THE NUMBER of global electric vehicle sales is expected to drop 43% to 1.3 million by the end of 2020, according to new research from Wood Mackenzie.
The coronavirus outbreak, potential delays to fleet purchasing due to lower oil price and a wait-and-see approach to buying new models have all contributed to this decrease in projected sales.
Wood Mackenzie’s analysis notes that China will catch up to 2019 demand by November 2020, while Europe will do so by December.
Year-over-year demand in the US is projected to lag 2019 demand by 30% by the close of 2020.
Ram Chandrasekaran, Wood Mackenzie’s Principal Analyst, commented on the news: “At the end of January, sales of all cars in China were down by 21% compared to 2019.
“By February, they had plunged by 80%.
“Electric vehicle sales were hit harder, with January numbers down 54% and February projected to be down more than 90%.
“Electric vehicles have constituted approximately 5% of all vehicles sales in China for the past two years.
“Most new electric vehicle buyers are still first-time owners of the technology.
“The uncertainty and fear created by the outbreak has made consumers less inclined to adopt a new technology.
“Once the epidemic is contained in China, we suspect consumers will flock back to car dealers and reaffirm their confidence in electric vehicles.
“In stark contrast, electric vehicle sales in Europe saw a 121% increase in January – despite a 7% reduction in the overall market.
“The trend of increasing electric vehicle adoption persisted into February, albeit lower than the previous month.
“However, the first case of coronavirus was not reported in the region until late January.
“The infection rate is expected to peak in Europe and North America towards the end of H1 2020, approximately two months after China.
“The January and February numbers therefore do not yet reflect the impact of coronavirus in the two regions.

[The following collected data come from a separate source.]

(** [def search(query: Annotated[str, "Text to look for"] = "*",
               limit: Annotated[int, ArgSpec(description="Most results",
                                             default=5)] = 10) -> str] *)
Definition search : callable :=
  mkCallable 109 "search" (Some "Search the index.") "search.py"
    [mkParam "query" POSITIONAL_OR_KEYWORD
       (Some (Annotated str_class [MStr "Text to look for"]))
       (Some (VStr "*"));
     mkParam "limit" POSITIONAL_OR_KEYWORD
       (Some (Annotated int_class [MArgSpec "Most results" (VInt 5)]))
       (Some (VInt 10))]
    (Some str_class) echo.

(** [def notify(text: str, metadata: dict) -> str] *)
Definition notify : callable :=
  mkCallable 110 "notify" (Some "Send a notification.") "notify.py"
    [mkParam "text" POSITIONAL_OR_KEYWORD (Some str_class) None;
     mkParam "metadata" POSITIONAL_OR_KEYWORD (Some dict_class) None]
    (Some str_class) echo.

(** Whether [_is_simple_action] takes the callable for one that is
    defined with [request_data] and [metadata]. *)
Definition on_simple_path (f : callable) : bool :=
  mem "request_data" (args (getfullargspec f))
  || mem "metadata" (args (getfullargspec f)).

(** Whether the callable has a parameter annotated with [Shell]. *)
Definition has_shell_parameter (f : callable) : bool :=
  match shell_parameters f with [] => false | _ :: _ => true end.

(** Whether some annotation of the callable, of a parameter or of the
    return value, is [Shell]. *)
Definition has_shell_annotation (f : callable) : bool :=
  has_shell_parameter f
  || match f_return f with Some annot => is_Shell annot | None => false end.

(** [def tail(shell: Shell, path: str) -> str] *)
Definition tail : callable :=
  mkCallable 111 "tail" (Some "Show the end of a file.") "tail.py"
    [mkParam "shell" POSITIONAL_OR_KEYWORD (Some Shell) None;
     mkParam "path" POSITIONAL_OR_KEYWORD (Some str_class) None]
    (Some str_class) echo.

(** [def pwd(shell: Shell) -> str], whose body returns a path. *)
Definition pwd : callable :=
  mkCallable 112 "pwd"
    (Some ("Print the working directory." +:+ nl
           +:+ ":return path: the directory"))
    "pwd.py"
    [mkParam "shell" POSITIONAL_OR_KEYWORD (Some Shell) None]
    (Some str_class) (fun _ => Ok (VStr "/home/user")).


(** [def current(name: str) -> Shell]: no argument is a [Shell], the
    return value is. *)
Definition current : callable :=
  mkCallable 114 "current" (Some "Select a shell.") "current.py"
    [mkParam "name" POSITIONAL_OR_KEYWORD (Some str_class) None]
    (Some Shell) echo.

(** The registration of a callable on the simple path, without tags. *)
Definition simple_registration (f : callable) : registration :=
  mkRegistration (Original f) [] (f_file f) (Declared RunRequest)
    (Declared RunResponse) false None.

End Runtime.

(** ** The repository-map action: [get_repomap.py] *)

Module RepoMap.

Record GetRepoMapRequest := mkRequest {
  code_directory : string;
  files_of_interest : list string;
  primary_file_paths : list string;
  mentioned_idents : list string
}.

(** [set(l)].  A set is carried as the list it was made from: the order in
    which a Python set is iterated is not determined by its elements, so
    what a callee does with the set may depend on more than on them. *)
Definition set_of (l : list string) : list string := l.

(** What the action calls outside this module: [pathlib] on the file
    system, [get_files_excluding_gitignore], and [RepoMap].  Each call
    returns or raises.  Paths are carried as their [str]. *)
Record environment := mkEnvironment {
  (** [Path(code_directory).resolve()] *)
  resolve : string -> result string;
  (** [repo_root.exists()] *)
  path_exists : string -> result bool;
  get_files_excluding_gitignore : string -> result (list string);
  (** [str(Path(file).relative_to(repo_root))] *)
  relative_to : string -> string -> result string;
  (** [RepoMap(root=repo_root).get_repo_map(chat_files=...,
      other_files=..., mentioned_fnames=..., mentioned_idents=...)] *)
  get_repo_map :
    string -> list string -> list string -> list string -> list string ->
    result pyval
}.

(** [try: body except Exception as e: handler(e)] *)
Definition try_except {A} (body : result A) (handler : exn -> result A)
  : result A :=
  match body with
  | Ok a => Ok a
  | Raise e => if exc_is_Exception e then handler e else Raise e
  end.

(** [[f(x) for x in l]] for an [f] that may raise. *)
Fixpoint comprehension {A B} (f : A -> result B) (l : list A)
  : result (list B) :=
  match l with
  | [] => Ok []
  | x :: rest =>
      y <- f x ;;
      ys <- comprehension f rest ;;
      Ok (y :: ys)
  end.

Definition missing_message (repo_root : string) : string :=
  "Repository root path '" +:+ repo_root
  +:+ "' does not exist or is inaccessible.".

Definition failure_message (e : exn) : string :=
  "An error occurred while generating the repository map: " +:+ exc_text e
  +:+ ". Please ensure all paths are correct and you have necessary permissions.".

Section Execute.
Variable env : environment.

(** The body of the [try] block. *)
Definition generate (request_data : GetRepoMapRequest) (repo_root : string)
  : result (list (string * pyval)) :=
  all_repository_files <- get_files_excluding_gitignore env repo_root ;;
  relative_file_paths <-
    comprehension (fun file => relative_to env file repo_root)
      (List.filter (fun file => endswith file ".py") all_repository_files) ;;
  generated_map <-
    get_repo_map env repo_root
      (set_of (primary_file_paths request_data))
      relative_file_paths
      (set_of (files_of_interest request_data))
      (set_of (mentioned_idents request_data)) ;;
  Ok [("status", VStr "success");
      ("repository_map", generated_map);
      ("error_message", VNone)].

(** [GetRepoMap.execute]; [authorisation_data] is not read. *)
Definition execute (request_data : GetRepoMapRequest)
  : result (list (string * pyval)) :=
  repo_root <- resolve env (code_directory request_data) ;;
  found <- path_exists env repo_root ;;
  if negb found then
    Ok [("error_message", VStr (missing_message repo_root))]
  else
    try_except (generate request_data repo_root)
      (fun e =>
         Ok [("repository_map", VNone);
             ("error_message", VStr (failure_message e))]).
End Execute.

(** *** Sample environments *)

Definition RuntimeError (msg : string) : exn := mkExn "RuntimeError" msg true.

(** A file system on which [/srv/repo] is a symbolic link to itself:
    [Path.resolve] raises [RuntimeError] on a symlink loop (CPython before
    3.13), also in non-strict mode. *)
Definition looping_fs : environment :=
  mkEnvironment
    (fun path => if String.eqb path "/srv/repo"
                 then Raise (RuntimeError "Symlink loop from '/srv/repo'")
                 else Ok path)
    (fun _ => Ok true)
    (fun _ => Ok [])
    (fun file _ => Ok file)
    (fun _ _ _ _ _ => Ok (VStr "")).

(** A file system with the repository [/project] holding [main.py] and
    [README.md], and nothing else; the map of any other directory fails. *)
Definition project_fs : environment :=
  mkEnvironment
    (fun path => Ok path)
    (fun path => Ok (String.eqb path "/project" || String.eqb path "/broken"))
    (fun root =>
       if String.eqb root "/project"
       then Ok ["/project/main.py"; "/project/README.md"]
       else Raise (mkExn "PermissionError" "[Errno 13] Permission denied" true))
    (fun file _ => Ok (remove "/project/" file))
    (fun _ _ other_files _ _ => Ok (VStr (join ", " other_files))).

Definition request_for (directory : string) : GetRepoMapRequest :=
  mkRequest directory [] [] [].

End RepoMap.
(** ** The workspace commands: [cmds.py] and [base_class.py] *)

Module Cmds.

(** [BaseCmdResponse], what [Workspace.communicate] returns. *)
Record BaseCmdResponse := mkCmdResponse {
  cmd_output : pyval;
  cmd_return_code : Z
}.

(** [BaseResponse] and its subclasses, told apart by the class name. *)
Record BaseResponse := mkResponse {
  response_class : string;
  output : pyval;
  return_code : Z
}.

Record CreateFileRequest := mkCreateFileRequest {
  request_workspace_id : string;
  file_name : option string
}.

Record GoToRequest := mkGoToRequest {
  goto_workspace_id : string;
  goto_line_number : Z
}.

(** [line_number] is [0] when the request does not give it. *)
Record OpenCmdRequest := mkOpenCmdRequest {
  open_workspace_id : string;
  open_file_name : string;
  open_line_number : Z
}.

Section Actions.
(** The workspace and the helper the actions call: the state of a
    workspace, what [communicate] returns or raises for a command and
    the state it leaves, and [process_output]. *)
Variable Workspace : Type.
Variable communicate :
  Workspace -> string -> result BaseCmdResponse * Workspace.
Variable process_output : pyval -> Z -> result (pyval * Z).

(** The attributes of a [BaseAction] instance; [workspace] is the
    workspace it refers to, if one was attached. *)
Record action_state := mkActionState {
  workspace : option Workspace;
  workspace_id : string;
  command : string;
  self_return_code : option Z
}.

(** What a call leaves behind: the value returned or the exception
    raised, the instance, and the commands sent to the workspace. *)
Record outcome := mkOutcome {
  returned : result BaseResponse;
  self_after : action_state;
  issued : list string
}.

(** [BaseAction._setup]; the call of [logger.error] is not modelled. *)
Definition _setup (self : action_state) (args_workspace_id : string)
  : result unit * action_state :=
  let self := mkActionState (workspace self) args_workspace_id
                (command self) (self_return_code self) in
  match workspace self with
  | None => (Raise (ValueError "workspace_factory is not set"), self)
  | Some _ => (Ok tt, self)
  end.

“The first lockdown in the US did not start until 20th March but the effects have already begun to show in electric vehicle sales.
“General Motors is offering a discount of US$10,000 for its Chevrolet Bolt. Further such rebates are sure to follow to move inventory as demand drops further.”
In an unorthodox move, traditional automakers entering the electric vehicle market have announced upcoming models that will be launched over the next several years rather than over the next 12 months.
Mr Chandrasekaran continued: “Ford introduced its Mustang Mach E in November 2019 but it won’t be widely available until H1 2021.
“Volkswagen has been promoting the ID.3 for several years but isn’t expected to starting selling the model until later this year.
“General Motors celebrated an ‘Electric Vehicle Day’ on 4th March to tout its readiness for the transition to electric vehicles, however none of its new products are going to be available until late 2021.
“The automakers’ response to the pandemic – suspending car manufacturing to focus on making medical equipment – is only going to delay model launches further.
“From a consumer’s perspective, however, it makes perfect sense to wait longer for these models.
“After all, a car purchase is a large financial investment that lasts several years.
“Unfortunately, for electric vehicle adoption, this is likely to lead to a plateauing of sales in the near term.
“While the pent-up demand from the pandemic will help a bounce back in sales later in the year, new demand growth will lack until 2021.
“Despite the potential delays in electric vehicle adoption, several automakers have expressed a desire to be carbon neutral due to government policies and a change in investor attitude.
“The shift towards sustainability is the driving force behind the electrification of transport.
“Uncertainty caused by the oil price war and global catastrophes will only serve to strengthen that resolve, not deter it.”